Criterion 28 - Reactivity limits The reactivity control systems shall be designed with appropriate limits on the potential amount and rate of reactivity increase to assure that the effects of postulated reactivity accidents can neither (1) result in damage to the reactor coolant pressure boundary greater than limited local yielding nor (2) sufficiently disturb the core, its support structures or other reactor pressure vessel internals to impair significantly the capability to cool the core. These postulated reactivity accidents shall include consideration of rod ejection (unless prevented by positive means), rod dropout, steam line rupture, changes in reactor coolant temperature and pressure, and cold-water addition.
Criterion 29 - Protection against anticipated operational occurrences The protection and reactivity control systems shall be designed to assure an extremely high probability of accomplishing their safety functions in the event of anticipated operational occurrences.
3.0 TECHNICAL EVALUATION
The NRC staff evaluated the licensees application to determine if the proposed changes are consistent with the guidance, regulations, and plant-specific design and licensing basis information discussed in Section 2.3 of this safety evaluation.
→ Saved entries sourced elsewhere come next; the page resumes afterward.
(* ===== verification/UriGrammar.v ===== *)
(** * The URI grammar (src/qslary/net/uri.rl)

    The regular expressions of uri.rl (after RFC 3986), name by name. The
    grammar's characters are those of a signed [char]; [any -- ascii] is the
    negative ones. *)
From stdpp Require Import base list strings.
From Stdlib Require Import ZArith Ascii String.
From S2P Require Import Prelude CLib RegExp.
Open Scope Z_scope.

(** ** Ragel's operators *)
Definition char_of (s : string) : re := Cls (map (fun c => (c, c)) (chars s)).
Definition lit (s : string) : re :=
  foldr (fun c r => Seq (Cls [(c, c)]) r) Eps (chars s).
Definition opt (a : re) : re := Alt a Eps.
Definition plus (a : re) : re := Seq a (Star a).
(** [a{n}] *)
Fixpoint times (n : nat) (a : re) : re :=
  match n with O => Eps | S O => a | S n' => Seq a (times n' a) end.
(** [a{0,n}] *)
Fixpoint upto (n : nat) (a : re) : re :=
  match n with O => Eps | S n' => opt (Seq a (upto n' a)) end.
Fixpoint alts (l : list re) : re :=
  match l with [] => Emp | [a] => a | a :: l' => Alt a (alts l') end.
Fixpoint seqs (l : list re) : re :=
  match l with [] => Eps | [a] => a | a :: l' => Seq a (seqs l') end.

Definition alpha : re := Cls [(65, 90); (97, 122)].
Definition digit : re := Cls [(48, 57)].
Definition xdigit : re := Cls [(48, 57); (65, 70); (97, 102)].
Definition any : re := Cls [(-128, 127)].

(** ** Characters *)
Definition sub_delims : re := char_of "!$&'()*+,;=".
Definition unreserved : re := alts [alpha; digit; char_of "-._~"].
Definition pct_encoded : re := seqs [lit "%"; xdigit; xdigit].

(** ** Authority *)
Definition scheme : re := Seq alpha (Star (alts [alpha; digit; char_of "+-."])).
Definition userinfo : re :=
  Star (alts [unreserved; pct_encoded; sub_delims; lit ":"]).

(** The grammar writes [2 [0-4] digit] with an unquoted 2, which is the
    character of code 2. *)
Definition dec_octet : re :=
  alts [digit; Seq (Cls [(49, 57)]) digit; seqs [lit "1"; times 2 digit];
        seqs [Cls [(2, 2)]; Cls [(48, 52)]; digit]; Seq (lit "25") (Cls [(48, 53)])].
Definition IPv4address : re :=
  seqs [dec_octet; lit "."; dec_octet; lit "."; dec_octet; lit "."; dec_octet].
Definition h16 : re := Seq xdigit (upto 3 xdigit).
Definition h16_colon : re := Seq h16 (lit ":").
Definition ls32 : re := Alt (seqs [h16; lit ":"; h16]) IPv4address.
Definition IPv6address : re :=
  alts
    [seqs [times 6 h16_colon; ls32];
     seqs [lit "::"; times 5 h16_colon; ls32];
     seqs [opt h16; lit "::"; times 4 h16_colon; ls32];
     seqs [opt (Seq (times 1 h16_colon) h16); lit "::"; times 3 h16_colon; ls32];
     seqs [opt (Seq (times 2 h16_colon) h16); lit "::"; times 2 h16_colon; ls32];
     seqs [opt (Seq (times 3 h16_colon) h16); lit "::"; times 1 h16_colon; ls32];
     seqs [opt (Seq (times 4 h16_colon) h16); lit "::"; ls32];
     seqs [opt (Seq (times 5 h16_colon) h16); lit "::"; h16];
     seqs [opt (Seq (times 6 h16_colon) h16); lit "::"]].
Definition IPvFuture : re :=
  seqs [lit "v"; plus xdigit; lit "."; plus (alts [unreserved; sub_delims; lit ":"])].
Definition IP_literal : re := seqs [lit "["; Alt IPv6address IPvFuture; lit "]"].
Definition reg_name : re := Star (alts [unreserved; pct_encoded; sub_delims]).
Definition host : re := alts [IP_literal; IPv4address; reg_name].
Definition port : re := Star digit.
Definition authority : re :=
  seqs [opt (Seq userinfo (lit "@")); host; opt (Seq (lit ":") port)].

(** ** Path, query and fragment *)
Definition pchar : re :=
  alts [Cls [(-128, -1)]; unreserved; pct_encoded; sub_delims; lit ":"; lit "@"].
Definition pchar_nc : re :=
  alts [Cls [(-128, -1)]; unreserved; pct_encoded; sub_delims; lit "@"].
Definition segment : re := Star pchar.
Definition segment_nz : re := plus pchar.
Definition segment_nz_nc : re := plus pchar_nc.
Definition segments : re := Star (Seq (lit "/") segment).
Definition path_abempty : re := Seq (opt (Seq (lit "/") segment)) segments.
Definition path_absolute : re := Seq (lit "/") (opt (Seq segment_nz segments)).
Definition path_noscheme : re := Seq segment_nz_nc segments.
Definition path_rootless : re := Seq segment_nz segments.
Definition query : re := Star (alts [pchar; lit "/"; lit "?"]).
Definition fragment : re := Star (alts [pchar; lit "/"; lit "?"]).

(** ** References *)
Definition hier_part : re :=
  alts [seqs [lit "//"; authority; path_abempty]; path_absolute; path_rootless; Eps].
Definition relative_part : re :=
  alts [seqs [lit "//"; authority; path_abempty]; path_absolute; path_noscheme; Eps].
Definition query_fragment : re :=
  Seq (opt (Seq (lit "?") query)) (opt (Seq (lit "#") fragment)).
Definition relative_ref : re := Seq relative_part query_fragment.
Definition URI_expr : re := seqs [scheme; lit ":"; hier_part; query_fragment].
Definition main : re := Alt URI_expr relative_ref.

(** ** The texts on which an empty port loses the mark

    [scheme "://" (userinfo "@")? host ":" path-abempty], ended there or
    followed by a query or a fragment start. *)
Definition empty_port : re :=
  seqs [scheme; lit "://"; opt (Seq userinfo (lit "@")); host; lit ":";
        path_abempty; opt (Seq (char_of "?#") (Star any))].
Definition sets_root (o : log_op) : bool := match o with SetRootLogger _ _ => true | _ => false end.
Lemma do_op_same_roots m o m' : sets_root o = false -> do_op m o = Ret m' -> same_roots m m'.
Proof.
  assert (forall i f m', set_appenders m i f = Ret m' -> same_roots m m') as Ha
    by (intros i f m1 (l & Hl & [= <-])%deref_inv; by eapply same_roots_change).
  assert (forall i f m', setFormatter m i f = Ret m' -> same_roots m m') as Hs
    by (intros i f m1 (l & Hl & [= <-])%deref_inv; by eapply same_roots_change).
  destruct o; cbn [do_op sets_root]; intros Ho H; try done.
  - injection H as <-. unfold getLogger. destruct (m_loggers m !! name); [apply same_roots_refl|]. apply same_roots_add. by intros r [= <-].
  - injection H as <-. by apply same_roots_add.
  - injection H as <-. by apply same_roots_kept.
  - apply deref_inv in H as (ap & _ & [= <-]). by apply same_roots_kept.
  - apply deref_inv in H as (ap & _ & [= <-]). by apply same_roots_kept.
  - apply deref_inv in H as (l & Hl & H). apply deref_inv in H as (ap & _ & [= <-]). by apply (same_roots_change m _ i l).
  - by apply Ha in H.
  - by apply Ha in H.
  - apply deref_inv in H as (l & Hl & [= <-]). by apply (same_roots_change m _ i l).
  - by apply Hs in H.
  - unfold setFormatter_text in H. destruct (m_error _); [injection H as <-; apply same_roots_refl|by apply Hs in H].
  - apply deref_inv in H as (l & _ & H). destruct (lg_level l <=? level); [|injection H as <-; apply same_roots_refl].
    apply log_fuel_same in H as [E1 E2]. by apply same_roots_kept.
  - apply log_fuel_same in H as [E1 E2]. by apply same_roots_kept.
Qed.

(** A program that leaves the roots to the manager makes no cycle. *)
Definition managed_order m (i : nat) : nat := if decide (i = m_root m) then 1 else 0.
Lemma managed_order_bound m i : (managed_order m i <= 1)%nat.
Proof. unfold managed_order. destruct (decide _); lia. Qed.
Lemma managed_order_root m i : i <> m_root m -> (managed_order m i < managed_order m (m_root m))%nat.
Proof. intros H. unfold managed_order. rewrite decide_False, (decide_True _ _ eq_refl) by done. lia. Qed.

Lemma managed_rises os m : forallb (fun o => negb (sets_root o)) os = true -> do_ops new_LogManger os = Ret m -> rises (managed_order m) m.
Proof.
  intros Hos H.
  assert (forall os m m', (0 < List.length (loggers m))%nat -> m_root m = 0%nat ->
    (forall i l r, loggers m !! i = Some l -> lg_root l = Some r -> r = 0%nat /\ i <> 0%nat) ->
    forallb (fun o => negb (sets_root o)) os = true -> do_ops m os = Ret m' ->
    m_root m' = 0%nat /\ forall i l r, loggers m' !! i = Some l -> lg_root l = Some r -> r = 0%nat /\ i <> 0%nat) as HP.
  { clear. induction os as [|o os IH]; intros m m' Hl Hr Hi Ho H; cbn in H; [by outcome_inv|].
    apply obind_Ret_inv in H as (m1 & H1 & H). cbn in Ho. apply andb_true_iff in Ho as [Ho%negb_true_iff Hos].
    destruct (do_op_same_roots m o m1 Ho H1) as (E & Hle & Hs). apply (IH m1 m'); try done; [lia|congruence|].
    intros i l r Hil Hlr. destruct (Hs i l r Hil Hlr) as [(l0 & A & B)|[A ->]]; [by apply (Hi i l0)|]. split; [done|lia]. }
  destruct (HP os new_LogManger m) as [E HR]; [cbn; lia|done| |done|done|].
  - intros i l r Hi Hr. cbn in Hi. apply list_lookup_singleton_Some in Hi as [-> <-]. done.
  - intros i l r Hi Hr. destruct (HR i l r Hi Hr) as [-> Hne]. rewrite <- E. apply managed_order_root. by rewrite E.
Qed.
Lemma managed_acyclic os m : forallb (fun o => negb (sets_root o)) os = true -> do_ops new_LogManger os = Ret m -> acyclic m.
Proof. intros Hos H. exists (managed_order m). by apply (managed_rises os). Qed.
Definition system_define (level : Z) : LogDefine :=
  mkDefine "system" level "[%p] %m" [mkAppenderDefine 1 ERROR "" ""; mkAppenderDefine 2 UNKONW "%m%n" "a.log"].
Lemma define_round_trip_witness :
  define_of_text (Y := Toy.yaml) (M := toy_members) (define_to_text (Y := Toy.yaml) (system_define INFO)) =
  Some (mkDefine "system" INFO "[%p] %m" [mkAppenderDefine 1 UNKONW "" ""; mkAppenderDefine 2 UNKONW "%m%n" "a.log"]).
Proof.
  apply (define_round_trip (L := Toy.yaml_laws) (ML := toy_members_laws) (system_define INFO)). split.
  - unfold UNKONW, FATAL, INFO, system_define, ld_level. lia.
  - repeat (apply Forall_cons_2; [first [by left|by right]|]). apply Forall_nil_2.
Defined.

Definition note : LogEvent := an_event 0 INFO " on_logger_config change".

(** Times of a [strftime] that may fail; the default formatter's dates fit. *)
Lemma note_new_ok : note_ok narrow_time new_LogManger note.
Proof.
  split; [by apply (managed_acyclic narrow_time (fun _ => true) [])|]. split; [reflexivity|]. split; [reflexivity|].
  apply all_fit_dates. vm_compute. reflexivity.
Qed.

Lemma unchanged_define_fails_witness :
  log_listener narrow_time (fun _ => true) 100 note [system_define INFO]
    [mkDefine "http" DEBUG "" []; system_define INFO; mkDefine "z" DEBUG "" []] new_LogManger = Fault Undefined.
Proof.
  destruct (unchanged_define_fails narrow_time (fun _ => true) [] new_LogManger 100 note [system_define INFO]
    [mkDefine "http" DEBUG "" []] (system_define INFO) [mkDefine "z" DEBUG "" []]) as [_ H].
  - reflexivity.
  - exact note_new_ok.
  - apply NoDup_singleton.
  - intros j ->%list_elem_of_singleton. vm_compute. discriminate.
  - apply Forall_cons_2; [|apply Forall_nil_2]. apply Forall_nil_2.
  - reflexivity.
  - exact H.
Defined.

Lemma new_defines_apply_witness : exists m',
  log_listener narrow_time (fun _ => true) 100 note [system_define INFO; mkDefine "http" DEBUG "" []]
    [system_define ERROR] new_LogManger = Ret (true, m') /\
  (exists g l, logger_as (fun _ => true) m' (system_define ERROR) g l) /\ dropped m' "http".
Proof.
  destruct (new_defines_apply narrow_time (fun _ => true) [] new_LogManger 100 note
    [system_define INFO; mkDefine "http" DEBUG "" []] [system_define ERROR]) as (m' & H1 & H2 & H3).
  - reflexivity.
  - exact note_new_ok.
  - apply NoDup_singleton.
  - intros i ->%list_elem_of_singleton. vm_compute. discriminate.
  - apply Forall_cons_2; [|apply Forall_nil_2]. repeat (apply Forall_cons_2; [first [by left|by right]|]). apply Forall_nil_2.
  - exists m'. split; [exact H1|]. split; [apply H2; left|].
    refine (H3 (mkDefine "http" DEBUG "" []) _ _); [right; left|reflexivity].
Defined.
3.1 Evaluation of Proposed Changes The licensee stated that Framatome performs the reload licensing analysis for Sequoyah, Units 1 and 2, and applies NRC-approved codes and analytical methods to design the reload core. The NRC-approved codes and analytical methods used to generate the reload safety evaluation are included in TS 5.6.3, Core Operating Limits Report, and are also listed in the cycle-specific COLR. The licensee stated that the reload safety analysis methods are not invalidated by the removal of control rod H-08 from the core design because these methods are not dependent on a particular RCCA configuration. The licensee stated that Cycle-specific reload evaluations of TS limits, safety analysis limits, and operating limits without the H-08 control rod for Cycle 25 have not yet been completed and are typically not finalized until approximately 30 days prior to the start of the refueling outage. The licensee also stated that the reload analyses for Cycle 24 support the removal of H-08 for Cycle 25 given the following:
The U1C24 and U2C24 cores are similar in design to the expected design of the Cycle 25 cores (i.e., similar energy requirements, feed batch size and enrichment).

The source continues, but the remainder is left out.